Я вернулся из Лондона. Я влетел в страну после Беслана. Я беспомощно тыкал пульт телека, где не осталось ни одного драматического (dramatically) прямого эфира и ни одной из программ, что я любил, в начале года улетая. Я даже не про Парфенова или Шустера. Андрюшу Егоршева, растамана-нонконформиста, с его смешным обзором прессы на НТВ прикрыли тоже, после шуточки о Путине, сказав, что критиковать надо по существу, а не по личности.

Меня, собственно, это все не пугало.

Испытав в нежном возрасте отчаяние после прихода Андропова, когда хватали на улицах за праздность в рабочее время, пережив это продление срока в тюрьме, очень хорошо понимаешь, что такое ноль, пустота, точка отсчета в тупой империи. Глотая смешки стариков, что это - не ноль, а даже подъем. И мой мудрый приятель поэт Толик, передавая Солженицина, завернутого в петров-водкинскую селедочную газетку, говорил: «Имей в виду: прежде чем вступить в борьбу, можно быть отлученным от борьбы».

Диалектика, развитие по спирали.

Наваляв синяков, научившись лечить шишки на лбу фигами в кармане, ты понимаешь, что лишь лавирование позволяет идти против ветра, несмотря на который, мужчина должен делать простые мужские вещи, о которых все знают: строить дома, сажать сады, защищать семью.

То есть превращаться, шаг за шагом, в sugar dad, «сахарного папочку», папика, для которого вторичные признаки пола - первичны. Потому что дома, сады, карьеры, классный секс, дети, счета, машины не могут быть первичны. Ибо единственный и главный признак мужчины - передача себя вперед по времени, бегство от энтропии. В спокойные времена ты передаешь себя через семя, через семью, через слова и дела (и материальный успех здесь - лучший индикатор). Но что же, спасать BMW, когда к подруге лезет подонок? А если друзья обчитались «Тараканищем» - валить в «Единую Россию»? И если самарский губер завидует Монике Левински - что, становиться в очередь к гаранту? В скромном платье из черного ситца?

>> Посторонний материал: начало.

(* ===== verification/ToolMainWitnesses.v ===== *)
(** * ToolMainWitnesses: the tools on a concrete disk

    The theorems of [ToolMains] for a text of two edges, and runs in which a tool
    overwrites its own input, another one's output, or is ended by an exception. *)

From Stdlib Require Import Ascii.
From stdpp Require Import sorting.
From S2P Require Import Prelude Platform VertexTable Csr CsrWeighted GrTools CommandLine ToolMains.
From S2P Require Import CommandLineWitnesses ToolWitnesses.

#[local] Existing Instances pair_parser insertion_sort.

(** ** Paths *)

(** What is left of a path without its extension. *)
Fixpoint without_extension (p : string) : string :=
  match p with
  | EmptyString => EmptyString
  | String c s => if bool_decide (c = "."%char) && plain s then EmptyString else String c (without_extension s)
  end.

Lemma without_extension_app base e :
  plain e = true → without_extension (base +:+ "." +:+ e) = base.
Proof.
  intros He. induction base as [|c base IH].
  - change (without_extension (String "." e) = EmptyString). cbn. by rewrite He.
  - change (without_extension (String c (base +:+ "." +:+ e)) = String c base). cbn [without_extension].
    rewrite IH, plain_app. cbn [plain]. by rewrite !andb_false_r.
Qed.

#[local] Program Instance plain_paths : Paths := {|
  replace_extension p e := without_extension p +:+ e;
  can_read _ := true;
  can_write p := negb (bool_decide (p = "/sealed.idx"%string));
|}.
Next Obligation. intros p. by exists (without_extension p). Qed.
Next Obligation. intros base e e' _ _ He. cbn. by rewrite without_extension_app. Qed.

(** ** A text of two edges *)

(** "0 1" and "2 1". *)
Definition demo_text : list Z := [48; 32; 49; 10; 50; 32; 49; 10].
Definition demo_disk : gmap string fs_node := {[ "edges.txt"%string := Regular demo_text ]}.
Definition demo_world : world := World demo_disk [].

Definition convert_args : list string :=
  ["infile"; "edges.txt"; "outdir"; "g/"; "make-undirected"; ""]%string.
Definition fg2gr_args : list string := ["idx"; "g/csr.idx"; "adj"; "g/csr.adj"]%string.
Definition convert_vm : parsed := or_else (parse_command_line converter_desc convert_args) ∅.
Definition fg2gr_vm : parsed := or_else (parse_command_line fg2gr_desc fg2gr_args) ∅.
Definition demo_edges : list edge := [(0, 1); (1, 0); (2, 1); (1, 2)].

(** Of a run: the status, the nodes at some paths and what was printed. *)
Definition observe_tool (paths : list string) (r : world * result Z) : result Z * list fs_node * list line :=
  (r.2, node_of (files r.1) <$> paths, printed r.1).

Example convert_and_pack :
  let r := converter_main csr convert_args demo_world in
  observe_tool ["g/csr.idx"; "g/csr.adj"]%string r
    = (Ok 0, [Regular (le_words 8 [0; 1; 3]); Regular (le_words 4 [1; 0; 2; 1])], [])
  ∧ observe_tool ["g/csr.gr"]%string (fg2gr_main fg2gr_args r.1)
    = (Ok 0, [Regular (gr_bytes [1; 3; 4] [1; 0; 2; 1])], []).
Proof. by vm_compute. Qed.

Lemma text_to_gr_witness :
  ∃ w1 w2,
    converter_main csr convert_args demo_world = (w1, Ok 0) ∧ fg2gr_main fg2gr_args w1 = (w2, Ok 0)
    ∧ node_of (files w2) "g/csr.gr"
      = Regular (gr_bytes ((λ u, before demo_edges (u + 1)) <$> rng 0 3) (rng 0 3 ≫= adjacency demo_edges)).
Proof.
  destruct (text_to_gr false convert_args fg2gr_args convert_vm fg2gr_vm "edges.txt" "g/" demo_text demo_world)
    as (v & m & E & _ & H); [by vm_compute..|].
  assert (E' : read_edges false true demo_text = Ok (demo_edges, 2)) by (by vm_compute).
  change (read_edges false true demo_text = Ok (v, m)) in E. rewrite E' in E. injection E as <- <-.
  destruct H as (w1 & w2 & words & H1 & H2 & _ & H3 & ->); [by vm_compute..|].
  exists w1, w2. split; [exact H1|]. split; [exact H2|]. apply H3. by vm_compute.
Defined.

Definition compare_args : list string := ["A"; "a.gr"; "B"; "b.gr"]%string.
Definition compare_vm : parsed := or_else (parse_command_line compare_desc compare_args) ∅.
Definition gr_world : world :=
  World {[ "a.gr"%string := Regular (gr_bytes [2; 3] [1; 0; 1]); "b.gr"%string := Regular (gr_bytes [2; 3] [1; 1; 1]) ]} [].

Lemma compare_gr_main_correct_witness :
  compare_gr_main compare_args gr_world
  = (World (files gr_world) ([Counts 2 3; ComparingIndex] ++ differ (diffs 0 [2; 3] [2; 3])
       ++ [ComparingAdj] ++ differ (diffs 0 [1; 0; 1] [1; 1; 1])), Ok 0)
  ∧ (diffs 0 [2; 3] [2; 3] = [] ∧ diffs 0 [1; 0; 1] [1; 1; 1] = [] ↔ [2; 3] = [2; 3] ∧ [1; 0; 1] = [1; 1; 1]).
Proof.
  assert (Hf : ∀ k, (4 ≤ k)%nat → fits k [2; 3] ∧ fits k [1; 0; 1] ∧ fits k [1; 1; 1]).
  { intros k Hk. pose proof (Z.pow_le_mono_r 256 4 (Z.of_nat k)). unfold fits. rewrite !Forall_cons. repeat split; try lia; by apply Forall_nil. }
  destruct (Hf 8%nat) as (? & _ & _); [lia|]. destruct (Hf 4%nat) as (_ & ? & ?); [lia|].
  apply (compare_gr_main_correct compare_args compare_vm "a.gr" "b.gr" [2; 3] [1; 0; 1] [2; 3] [1; 1; 1] gr_world);
    first [assumption|reflexivity|by vm_compute].
Defined.

(** ** Surprises *)

(** The missing input file is thrown as a string literal: the handler does not catch it. *)
Example missing_input_terminates :
  observe_tool [] (converter_main csr ["infile"; "nowhere"; "outdir"; "g/"]%string demo_world)
  = (Fault (Terminated "Input file not found"), [], []).
Proof. by vm_compute. Qed.

(** Both converters write g.idx and g.adj when told to write g.v1. *)
Example converters_collide :
  let args := ["infile"; "edges.txt"; "outdir"; "g.v1"]%string in
  let r := converter_main csr args demo_world in
  observe_tool ["g.idx"; "g.adj"]%string r
    = (Ok 0, [Regular (le_words 8 [0; 1; 1]); Regular (le_words 4 [1; 1])], [])
  ∧ observe_tool ["g.idx"; "g.adj"]%string (converter_main decsr args r.1)
    = (Ok 0, [Regular (le_words 8 [0; 0; 2]); Regular (le_words 4 [0; 2])], []).
Proof. by vm_compute. Qed.

(** An index called g.gr is the output file of [fg2gr] and is emptied before it is read. *)
Example index_overwritten :
  observe_tool ["g.gr"]%string
    (fg2gr_main ["idx"; "g.gr"; "adj"; "g.adj"]%string
       (World {[ "g.gr"%string := Regular (le_words 8 [0; 1]); "g.adj"%string := Regular (le_words 4 [1; 0]) ]} []))
  = (Ok 1, [Regular (write_header 0 2 [])], [Caught "can't read index data"]).
Proof. by vm_compute. Qed.

(** Nobody looks whether the output could be opened. *)
Example unwritable_output :
  observe_tool ["/sealed.idx"; "/sealed.adj"]%string
    (converter_main csr ["infile"; "edges.txt"; "outdir"; "/sealed.x"]%string demo_world)
  = (Ok 0, [Missing; Regular (le_words 4 [1; 1])], []).
Proof. by vm_compute. Qed.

Ребята, меня полгода не было среди вас. Вы мне теперь говорите, что вертикаль укрепилась и что правят бал из-за «стенки» (для простодушных: кремлевская стена). Вы приводите в пример Шустера, который после похорон «Свободы слова» остался на НТВ, дабы не быть отлученным. Вы сочувствуете, узнав, что из моей статьи, написанной для политического журнала, сняли абзац о том, что если после Беслана общество не задается вопросом об эффективности работы Путина, это значит, что оно боится Путина больше, чем террористов.

Но я не знаю имен живущих за стенкой - или орущих из-за нее. Я вижу страх в конкретных людях, среди которых много мне близких. Я не знаю, кто составлял списков разрешенных и запрещенных ньюсмейкеров - но знаю имена коллег, у которых они есть. Мои тексты, кстати, цензурировали тоже не безымянные Медведев и не Сурков. И вот мы смеемся, говорим о том, что во всяком безобразии следует соблюдать приличия, но на прощание я ловлю мимолетный взгляд: понял ли я, что плетью обуха? Знаю ли, что лишь дебилы идут в отлученцы?